Exploring the reactivity of the mixed-metal reagent [(TMEDA)Na(TMP)Zn^tBu₂] (1) towards substituted metallocenebenzoylferrocene 2, this study has found that two competing reactivity pathways are available for the sodium TMP-zincate, namely (i) remote 1,6-nucleophilic addition of a tert-butyl group to the phenyl ring of 2, and (ii) simultaneous alpha-deprotonation of the substituted cyclopentadienyl ring of the metallocene and alkylation (1,2-addition) across the CO bond of the carbonyl group. A key organometallic intermediate [(TMEDA)Na(μ-TMP)Zn{OC(^tBu)(Ph)(η⁵-C₅H₃)Fe(η⁵-C₅H₅)}] (3), resulting from the latter reaction has been trapped and characterised by X-ray crystallography and multinuclear (¹H and ¹³C) NMR spectroscopy.
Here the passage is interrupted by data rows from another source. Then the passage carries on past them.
Ltac move_tac :=
  repeat match goal with
  | H : mbind _ _ = Some _ |- _ => apply bind_Some in H as (? & ? & H)
  | H : to_option _ = Some _ |- _ => apply to_option_some in H
  | H : match ?x with _ => _ end = Some _ |- _ => destruct x eqn:?; try discriminate H
  | H : Some _ = Some _ |- _ => injection H as <-
  | H : (_ && _)%bool = true |- _ => apply andb_prop in H as [? H]
  | H : (_ || _)%bool = false |- _ => apply orb_false_elim in H as [H ?]
  | H : bool_decide _ = false |- _ => apply bool_decide_eq_false in H
  | H : bool_decide _ = true |- _ => apply bool_decide_eq_true in H
  end.

Definition by_thread (m : move_t) : bool := match m with MIterate _ => false | _ => true end.

Lemma move1_thread m c c' : by_thread m = true -> move1 m c = Some c' -> thread_step 1 c c'.
Proof.
  intros Hm. destruct m; try discriminate Hm; cbn [move1]; intros H; move_tac.
  - by apply takes_buffer.
  - eapply (hands_in _ _ _ []); [done | by apply may_retireb_ok | lia | done].
  - eapply takes_retiree; [done | lia].
  - eapply frees; [| done]. symmetry. by apply take_drop_middle.
  - apply maps; [lia | by apply eq_None_not_Some | done].
Qed.

Lemma move1_step m c c' : move1 m c = Some c' -> cycle_step 1 c c'.
Proof.
  intros H. destruct (by_thread m) eqn:Hm; [by eapply threads, move1_thread |].
  destruct m; try discriminate Hm. cbn [move1] in H. move_tac.
  eapply (iterates _ _ (listed_scan us)); [apply listed_scanner; by apply TCEq_eq | by eapply listing_bchain |
    split; [by eapply listing_bchain | done | lia] | by apply may_iterateb_ok | | done].
  intros w d W _ _ _ _. exact W.
Qed.

Fixpoint moves (ms : list move_t) (c : cycle_t) : option cycle_t :=
  match ms with [] => Some c | m :: ms => c' ← move1 m c; moves ms c' end.

Lemma moves_reachable ms c c' : cycle_reachable 1 c -> moves ms c = Some c' -> cycle_reachable 1 c'.
Proof.
  revert c. induction ms as [|m ms IH]; intros c R; cbn; [by intros [= <-] |].
  intros (c1 & H1 & H2)%bind_Some. apply (IH c1); [| done]. eapply cycle_goes; [done | by apply move1_step with m].
Qed.

(** Three nodes are retired, and the collector finds the second referred to; the
    others are freed, and then the second, when it is not referred to any
    more, together with one of the others, which has been allocated and
    retired anew. *)
Definition demo_maps : list move_t := MMap <$> [0x10000; 0x20000; 0x30000; 0x40000; 0x50000; 0x60000].
Definition demo_first : list move_t := demo_maps ++ [MTake; MHand [16; 32; 48]].
Definition go (n : nat) : list move_t := replicate n (MTurn 0).
Definition demo_freed : list move_t := demo_first ++ [MIterate [32]; MRetiree] ++ go 8.
Definition demo_second : list move_t := demo_freed ++ go 4 ++ [MTake; MHand [16]; MMap 0x70000; MIterate []; MRetiree] ++ go 4.

Definition demo_cycle (ms : list move_t) : cycle_t := default cycle_start (moves ms cycle_start).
Its molecular structure revealed a unique two-fold activation of the tert-butyl groups bonded to zinc in the bimetallic base 1, showing for the first time that each alkyl group can exhibit markedly different reactivities (deprotonation vs.1,2-addition) towards the same substrate molecule. Iodine interception of the organometallic intermediates of the reaction between 1 and 2 allowed the isolation and characterization (¹H, ¹³C NMR and X-ray crystallography) of the ferrocenyl derivatives [PhC(OH)(^tBu)(η⁵-C₅H₃I)Fe(η⁵-C₅H₅)] (4) and [4-^tBu-C₆H₄C(O)(η⁵-C₅H₄)Fe(η⁵-C₅H₅)] (5) in a 29% and 24% isolated yield respectively. The low yield observed for the formation of 5 (resulting from the 1,6-addition reaction followed by spontaneous aerobic oxidation during aqueous workup) could be increased to 41% when the reaction mixture was hydrolysed in the presence of the radical oxidant TEMPO.